On the chilly night of Jan. 24, Mr. Green and two friends showed up at the Ingleside Grocery about 8:45 p.m. to pick up beer to take back to his trailer down the road. Mr. Green never made it.

According to reports from state troopers and the Franklin County Attorney’s Office, 36-year-old Tamuel Jackson did not have time to stop her car before it slammed into Mr. Green as he tried to cross the highway in front of his trailer.

Randy Kearney, an off-duty paramedic, was on the scene at 8:54 p.m. and found no pulse or sign of breathing. Blood had formed a footwide corona around Mr. Green’s skull.

When county paramedics Paul Kilmer and Katherine Lamell arrived moments later, Mr. Kearney told them Mr. Green was dead, but asked Mr. Kilmer to double-check. Mr. Kilmer replied that his determination was “good enough for me,” according to Mr. Kearney and two firefighters.
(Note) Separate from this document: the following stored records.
(** * azbot-telegram: the polling cursor loop and the session registry

    A shallow embedding of [BotPoller] (src/azbot-telegram/bot-poller.js),
    [BotMaster] (src/aztgbot/bot-master.js, the ES-module variant with
    [cleanup]) and the identifier helpers of bot-utils.js; then of
    [toSnakeCase], [toSnakeCaseObject] and [FormData] of bot-utils.js and
    of the later [onUpdates] that docs/bot-master.js.html documents.

    Conventions of the embedding.
    - JavaScript numbers that the code uses as counters, offsets and
      millisecond clocks are [Z]; an optional option ([undefined]/[null]
      or a value) is an [option].
    - Everything outside the two classes (the Telegram server behind
      [botAPI], the host's servant class and callbacks, the clock) is an
      oracle over an abstract external state [E], collected in [Host].
    - An [async] method is a computation in the monad [M]: it threads the
      heap of the program ([World]) and ends either [Fulfilled] or
      [Rejected].  [await f()] is a call: the computation resumes with the
      settled value, and no other handler of this program runs in between.
      The one [await] that is cut in two is [await this.skipUpdates()] in
      [startPollUpdates], which stands between the test of [isPolling] and
      its write: the call stops there, the heap records it ([starting]),
      and the rest runs as an event of its own ([Skipped]), so that a
      second start, a stop or a signal can fall in between.
      The un-awaited [this.pollUpdates()] is recorded as a cycle in flight
      that the event loop resumes later, from its log and its request on.
    - Every call that leaves the classes, the settling of every awaited
      call, and every write to [pollingParam.offset] (an object shared with
      [botAPI]) is appended to [trace], oldest first, so that orderings can
      be stated. *)

From Stdlib Require Import ZArith List String Ascii Bool Lia Permutation.
From Stdlib Require Import DecimalString DecimalZ DecimalPos Sorting.Sorted.
Import ListNotations.

Local Open Scope string_scope.
Local Open Scope list_scope.
Local Open Scope Z_scope.

(** ** Data *)

(** The part of a Telegram [Update] the core looks at. *)
Record Message := mkMessage {
  from_id : option Z;   (* update["message"]["from"]["id"] *)
  chat_id : option Z;   (* update["message"]["chat"]["id"] *)
  text : option string
}.

Record Update := mkUpdate {
  update_id : Z;
  message : option Message
}.

Inductive Error :=
| TelegramError (code : Z) (description : string)
| TypeError (msg : string)
| HostError (msg : string).

(** How a call or an awaited promise ends. *)
Inductive Settled (A : Type) :=
| Fulfilled (a : A)
| Rejected (error : Error).
Arguments Fulfilled {A} a.
Arguments Rejected {A} error.

Record PollingParam := mkParam {
  offset : Z;
  timeout : Z
}.

Record Me := mkMe { me_id : Z; me_username : string }.

(** [new this.BotServant(botAPI, identifier, botID, botName)]: an object
    identity [handle] and the identifier it was built for. *)
Record Instance := mkInstance {
  handle : nat;
  inst_identifier : string
}.
(** * PROYECTO2-UNTREF: the "computacion" REST API

    A shallow embedding of [utils.js] and of the request handlers of
    [server.js], with the parts of the JavaScript runtime and of the
    document store they rely on, followed by the properties of the
    handlers.

    Conventions of the embedding:
    - a JavaScript string is a Rocq [string] (the UTF-8 bytes of the text);
      the white space removed by [trim], [parseInt] and [parseFloat] is the
      ASCII white space;
    - a JavaScript number is [NaN], an infinity or an exact decimal
      [m * 10^e]; the rounding of IEEE binary64 is not part of the model;
    - a request body is the object produced by [express.json()]: the list of
      its own properties, in the order of [Object.keys];
    - a handler is a computation over the state of the store that emits the
      events it causes (connection, queries, the response) in order. *)

From Stdlib Require Import ZArith String Ascii List Bool Lia.
From Stdlib Require Import DecimalString HexadecimalString.
From Stdlib Require Import Sorted.
From stdpp Require Import base list strings.

#[local] Set Warnings "-register-all".

Open Scope string_scope.
Open Scope list_scope.
Open Scope Z_scope.

(** ** The JavaScript values the handlers manipulate *)

Module JS.

Inductive number :=
| NaN
| Inf (neg : bool)
| Fin (m e : Z).

Inductive value :=
| VUndefined
| VNull
| VBool (b : bool)
| VNum (n : number)
| VStr (s : string)
| VArr (l : list value)
| VObj (o : list (string * value))
| VOid (n : N).

(** An object literal: its own properties in enumeration order. *)
Definition object := list (string * value).

(** *** Strings *)

Definition esBlanco (c : ascii) : bool :=
  existsb (Ascii.eqb c) [" "; "009"; "010"; "011"; "012"; "013"]%char.

Fixpoint trimStart (s : string) : string :=
  match s with
  | String c r => if esBlanco c then trimStart r else s
  | EmptyString => EmptyString
  end.

Fixpoint trimEnd (s : string) : string :=
  match s with
  | String c r =>
      let r' := trimEnd r in
      if esBlanco c && String.eqb r' "" then "" else String c r'
  | EmptyString => EmptyString
  end.

(** [String.prototype.trim] *)
Definition trim (s : string) : string := trimEnd (trimStart s).

(** [Array.prototype.join] *)
Definition join (sep : string) (l : list string) : string := String.concat sep l.

Definition repite (n : nat) (c : ascii) : string :=
  string_of_list_ascii (repeat c n).

(** *** Numbers *)

Definition valorDigito (radix : Z) (c : ascii) : option Z :=
  let n := Z.of_N (N_of_ascii c) in
  let d := if (48 <=? n) && (n <=? 57) then n - 48
           else if (97 <=? n) && (n <=? 122) then n - 87
           else if (65 <=? n) && (n <=? 90) then n - 55
           else 36 in
  if d <? radix then Some d else None.

(** The longest prefix of digits of the radix, read as an integer;
    [acc] is the value read so far ([None]: no digit yet). *)
Fixpoint leeDigitos (radix : Z) (s : string) (acc : option Z) : option Z :=
  match s with
  | String c r =>
      match valorDigito radix c with
      | Some d => leeDigitos radix r (Some (radix * default 0 acc + d))
      | None => acc
      end
  | EmptyString => acc
  end.

Definition quitaSigno (s : string) : bool * string :=
  match s with
  | String "-" r => (true, r)
  | String "+" r => (false, r)
  | _ => (false, s)
  end.

Definition conSigno (neg : bool) (v : Z) : Z := if neg then - v else v.

(** [parseInt(s)] without a radix: leading white space, a sign, an
    optional [0x] prefix, then the longest run of digits. *)
Definition parseInt (s : string) : number :=
  let '(neg, s2) := quitaSigno (trimStart s) in
  let '(radix, s3) :=
    match s2 with
    | String "0" (String x r) =>
        if Ascii.eqb x "x" || Ascii.eqb x "X" then (16, r) else (10, s2)
    | _ => (10, s2)
    end in
  match leeDigitos radix s3 None with
  | None => NaN
  | Some v => Fin (conSigno neg v) 0
  end.
(** C4.  A facility is initialised on an open dataset of rank [N <= 32]
    with extents [dims], each one an [int], and [k <= N] indices are added.
    Then [getNumLowerElements] returns the product of the extents that are
    not fixed (1 when [k = N]) and [getSizeLowerElements] returns that
    product times the size of the element type, both as values of
    [hsize_t] ([to_hsize] is the identity below [2^64]). *)
Theorem element_and_byte_count (junk : nat -> Z) (f0 : CPH5IOFacility)
  (st : Storage) (h : handle) (ty : H5Type) (dims idxs : list Z) :
  (length dims <= CPH_5_MAX_DIMS)%nat ->
  Forall (fun d => 0 <= d <= int_max) dims ->
  (length idxs <= length dims)%nat ->
  length (ds_dims st h) = length dims ->
  (exists f1,
     getNumLowerElements junk
       (select idxs (init (Some h) ty (Z.of_nat (length dims)) dims f0)) st
     = Some (f1, to_hsize (product (skipn (length idxs) dims)))) /\
  (exists f2,
     getSizeLowerElements junk
       (select idxs (init (Some h) ty (Z.of_nat (length dims)) dims f0)) st
     = Some (f2, to_hsize (product (skipn (length idxs) dims)
                           * h5_getSize ty))).
Proof.
  unfold CPH_5_MAX_DIMS. intros HN Hr Hk Hrank.
  rewrite select_appends by (simpl; lia).
  simpl. rewrite Nat2Z.id, firstn_all.
  set (f := {| mpDataSet := Some h; mIndices := idxs |}).
  assert (Hf1 : mpDataSet f = Some h) by reflexivity.
  assert (Hf2 : numDims f = Z.of_nat (length dims)) by reflexivity.
  assert (Hf3 : mIndices f = idxs) by reflexivity.
  assert (Hf4 : mMaxDims f = map to_int dims) by reflexivity.
  assert (Hf5 : mType f = ty) by reflexivity.
  clearbody f.
  unfold getNumLowerElements, getSizeLowerElements.
  destruct (Nat.eq_dec (length dims) 0) as [H0|H0].
  - assert (idxs = []) as Hi by (destruct idxs; [reflexivity|simpl in Hk; lia]).
    rewrite (@setupSpaces_scalar _ _ junk f st h); auto.
    + cbn [obind]. simpl. rewrite Hf5.
      unfold getSpace. rewrite H0 in Hrank.
      destruct (ds_dims st h); [|discriminate].
      destruct dims; [|discriminate]. rewrite Hi.
      simpl. split; eexists; reflexivity.
    + rewrite Hf2, H0. reflexivity.
    + rewrite Hf3, Hi. simpl. unfold CPH_5_MAX_DIMS. lia.
  - rewrite (@setupSpaces_simple _ _ junk f st h (length dims)); auto.
    + cbn [obind]. simpl. rewrite Hf5.
      rewrite (@selected_extents_open f dims); auto.
      * rewrite Hf3, product_ones. split; eexists; reflexivity.
      * rewrite Hf3. exact Hk.
    + unfold CPH_5_MAX_DIMS. lia.
    + rewrite Hf3. unfold CPH_5_MAX_DIMS. lia.
    + intros j Hj. right. rewrite Hf4, length_map. exact Hj.
Qed.
(** * Compliance analyzer of the policy navigator: a shallow embedding

    The development follows [tools/custom_analysis_tool.py], class
    [PolicyAnalysisTool]: sentence splitting, keyword classification,
    the regular-expression extractors, the report formatter and the
    policy comparator.

    Texts are sequences of 8-bit characters.  The character classes
    ([\s], [\d], [\w]) and [str.lower] are given on the ASCII range, where
    every keyword and pattern of the program lives; characters above 127
    are uncased and belong to no class.  Reports are the byte strings of
    the UTF-8 text the program builds, so the pictographs of the section
    headers appear as their UTF-8 bytes. *)

From Stdlib Require Import Ascii String List Arith Bool Lia DecimalString.
From stdpp Require Import base list strings gmap.
Import ListNotations.

Local Open Scope list_scope.
Local Open Scope nat_scope.

(** ** Strings *)

Abbreviation str := (list ascii).

(** A string literal of the source. *)
Definition L (s : string) : str := list_ascii_of_string s.

Definition code (c : ascii) : nat := nat_of_ascii c.

(** [str.isspace] on one character: TAB..CR, FS..US and the blank. *)
Definition is_space (c : ascii) : bool :=
  ((9 <=? code c) && (code c <=? 13)) || ((28 <=? code c) && (code c <=? 32)).

Definition is_digit (c : ascii) : bool := (48 <=? code c) && (code c <=? 57).
Definition is_upper (c : ascii) : bool := (65 <=? code c) && (code c <=? 90).
Definition is_lower (c : ascii) : bool := (97 <=? code c) && (code c <=? 122).
Definition is_alpha (c : ascii) : bool := is_upper c || is_lower c.

(** The class [\w]: letters, digits and the underscore. *)
Definition is_word (c : ascii) : bool :=
  is_alpha c || is_digit c || (code c =? 95).

Definition lower_char (c : ascii) : ascii :=
  if is_upper c then ascii_of_nat (code c + 32) else c.
Definition upper_char (c : ascii) : ascii :=
  if is_lower c then ascii_of_nat (code c - 32) else c.

(** [s.lower()] and [s.upper()] *)
Definition lower (s : str) : str := map lower_char s.
Definition upper (s : str) : str := map upper_char s.

(** [s.lstrip()], [s.rstrip()], [s.strip()] *)
Fixpoint lstrip (s : str) : str :=
  match s with
  | c :: r => if is_space c then lstrip r else s
  | [] => []
  end.
Definition rstrip (s : str) : str := rev (lstrip (rev s)).
Definition strip (s : str) : str := rstrip (lstrip s).

(** [s.startswith(p)] *)
Fixpoint startswith (p s : str) : bool :=
  match p, s with
  | [], _ => true
  | a :: p', b :: s' => Ascii.eqb a b && startswith p' s'
  | _ :: _, [] => false
  end.

(** [p in s] for strings: [p] occurs in [s] as a contiguous block. *)
Fixpoint contains (s p : str) : bool :=
  startswith p s ||
  match s with
  | [] => false
  | _ :: r => contains r p
  end.

(** [any(keyword in s for keyword in kws)] *)
Definition any_keyword (kws : list str) (s : str) : bool :=
  existsb (contains s) kws.

(** [s.replace(a, b)] for single characters. *)
Definition replace_char (a b : ascii) (s : str) : str :=
  map (fun c => if Ascii.eqb c a then b else c) s.

(** [s.title()]: a letter that follows a letter is lowered, any other
    letter is raised. *)
Fixpoint title_from (prev_cased : bool) (s : str) : str :=
  match s with
  | [] => []
  | c :: r =>
      (if prev_cased then lower_char c else upper_char c)
        :: title_from (is_alpha c) r
  end.
Definition title (s : str) : str := title_from false s.

(** [sep.join(xs)] *)
Fixpoint join (sep : str) (xs : list str) : str :=
  match xs with
  | [] => []
  | [x] => x
  | x :: r => x ++ sep ++ join sep r
  end.

(** [str(n)] for a non-negative integer. *)
Definition str_of_nat (n : nat) : str :=
  L (NilZero.string_of_uint (Nat.to_uint n)).

(** [s[:n]] followed by the ellipsis when [len(s) > n]. *)
Definition clip (n : nat) (s : str) : str :=
  firstn n s ++ (if n <? length s then L "..." else []).

Definition NL : str := L (String (ascii_of_nat 10) EmptyString).

(** ** Sentence splitting: [_split_into_sentences] *)

(** The character set [[.!?]] of the splitting pattern. *)
Definition is_terminator (c : ascii) : bool :=
  Ascii.eqb c "."%char || Ascii.eqb c "!"%char || Ascii.eqb c "?"%char.

(** [re.split(r'[.!?]+', text)]: the pieces between the maximal runs of
    terminators.  [acc] is the current piece, reversed; [in_run] says
    that the previous character was a terminator. *)
Fixpoint re_split (acc : str) (in_run : bool) (text : str) : list str :=
  match text with
  | [] => [rev acc]
  | c :: r =>
      if is_terminator c
      then (if in_run then re_split [] true r
            else rev acc :: re_split [] true r)
      else re_split (c :: acc) false r
  end.

(** [bool(s)] for a string *)
Definition nonempty (s : str) : bool :=
  match s with [] => false | _ :: _ => true end.

(** [[s.strip() for s in sentences if s.strip()]] *)
Definition _split_into_sentences (text : str) : list str :=
  map strip (List.filter (fun s => nonempty (strip s)) (re_split [] false text)).

(** ** The keyword and pattern tables of [__init__] *)

Module compliance_keywords.
Definition mandatory : list str :=
  map L ["must"; "shall"; "required"; "mandatory"; "obligated"; "compelled"]%string.
Definition optional : list str :=
  map L ["may"; "can"; "could"; "optional"; "permitted"; "allowed"]%string.
Definition prohibited : list str :=
  map L ["shall not"; "must not"; "cannot"; "prohibited"; "forbidden"; "banned"]%string.
Definition timeframes : list str :=
  map L ["within"; "by"; "before"; "after"; "days"; "months"; "years"; "immediately"]%string.
Definition penalties : list str :=
  map L ["penalty"; "fine"; "violation"; "sanctions"; "enforcement"; "liability"]%string.
End compliance_keywords.

(** ** Regular expressions

    The fragment of Python's [re] syntax that the program uses, and a
    backtracking matcher with [re]'s priorities: a greedy repetition tries
    one more iteration before it stops, an alternation tries its left
    branch first. *)

Inductive re : Type :=
| Eps                                         (* the empty pattern *)
| Cls (p : ascii -> bool)                     (* one character of a class *)
| Bnd                                         (* \b *)
| Cat (r1 r2 : re)                            (* r1r2 *)
| Alt (r1 r2 : re)                            (* r1|r2 *)
| Rep (r : re) (lo : nat) (hi : option nat)   (* r{lo,hi}, greedy *)
| Grp (n : nat) (r : re).                     (* the n-th capturing group *)

(** Group bindings, the most recent first. *)
Abbreviation caps := (list (nat * str)).

Fixpoint group (n : nat) (c : caps) : option str :=
  match c with
  | [] => None
  | (k, w) :: c' => if n =? k then Some w else group n c'
  end.

Definition below (cnt : nat) (hi : option nat) : bool :=
  match hi with None => true | Some h => cnt <? h end.

(** Whether a word boundary lies between [prev] and the head of [s]. *)
Definition at_boundary (prev : option ascii) (s : str) : bool :=
  xorb (from_option is_word false prev) (from_option is_word false (head s)).

Section Matcher.
Context {X : Type}.

(** The loop of a greedy repetition of [body], which matches the
    repeated pattern: [cnt] iterations are done; one more is tried
    first, and the repetition stops here when that fails.  An iteration
    that consumes nothing is given up; the bodies of this program's
    repetitions always consume a character, so [fuel], the length of
    the text, is never used up before the text is. *)
Fixpoint rep_loop
    (body : option ascii -> str -> caps ->
            (option ascii -> str -> caps -> option X) -> option X)
    (lo : nat) (hi : option nat)
    (k : option ascii -> str -> caps -> option X)
    (fuel cnt : nat) (prev : option ascii) (s : str) (c : caps)
    {struct fuel} : option X :=
  let stop := if lo <=? cnt then k prev s c else None in
  match fuel with
  | 0 => stop
  | S fuel' =>
      if below cnt hi then
        match body prev s c (fun prev' s' c' =>
                if length s' <? length s
                then rep_loop body lo hi k fuel' (S cnt) prev' s' c'
                else None) with
        | Some x => Some x
        | None => stop
        end
      else stop
  end.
Mr. Kilmer told officials he could not remember saying that, but doesn’t deny it.

Paramedic Pamela Hayes arrived at 9 p.m., and the medical examiner, Dr. J.B. Perdue, examined the body at the scene about half an hour later.

Paramedics put Mr. Green in a body bag and drove him to the morgue in nearby Louisburg. There, Dr. Perdue examined the body a second time. He took a blood sample, lifted Mr. Green’s eyelids and sniffed around the man’s mouth for alcohol.

Miss Hayes, who had accompanied the body, thought she noticed twitching in Mr. Green’s right eyelid. She asked Dr. Perdue if he was sure Mr. Green was dead. Dr. Perdue responded that the twitching was a spasm, “like a frog leg jumping in a frying pan.”

Mr. Green probably would have remained in the stainless-steel container had state Trooper Tyrone Hunt not arrived around 11:20 p.m. and asked Dr. Perdue to help him determine the direction from which Mr. Green had been struck.

This time, Dr. Perdue observed slight movement. He could not find a pulse in Mr. Green’s neck, thigh or wrist, even with a stethoscope. Dr. Perdue summoned paramedics and an electrocardiogram, which was able to pick up a faint heart rhythm.

Family members who have kept vigil at Mr. Green’s bedside said his eyes fluttered at times and he showed signs he recognized those around him.

The family has retained an attorney.

The paramedics weren’t available for comment.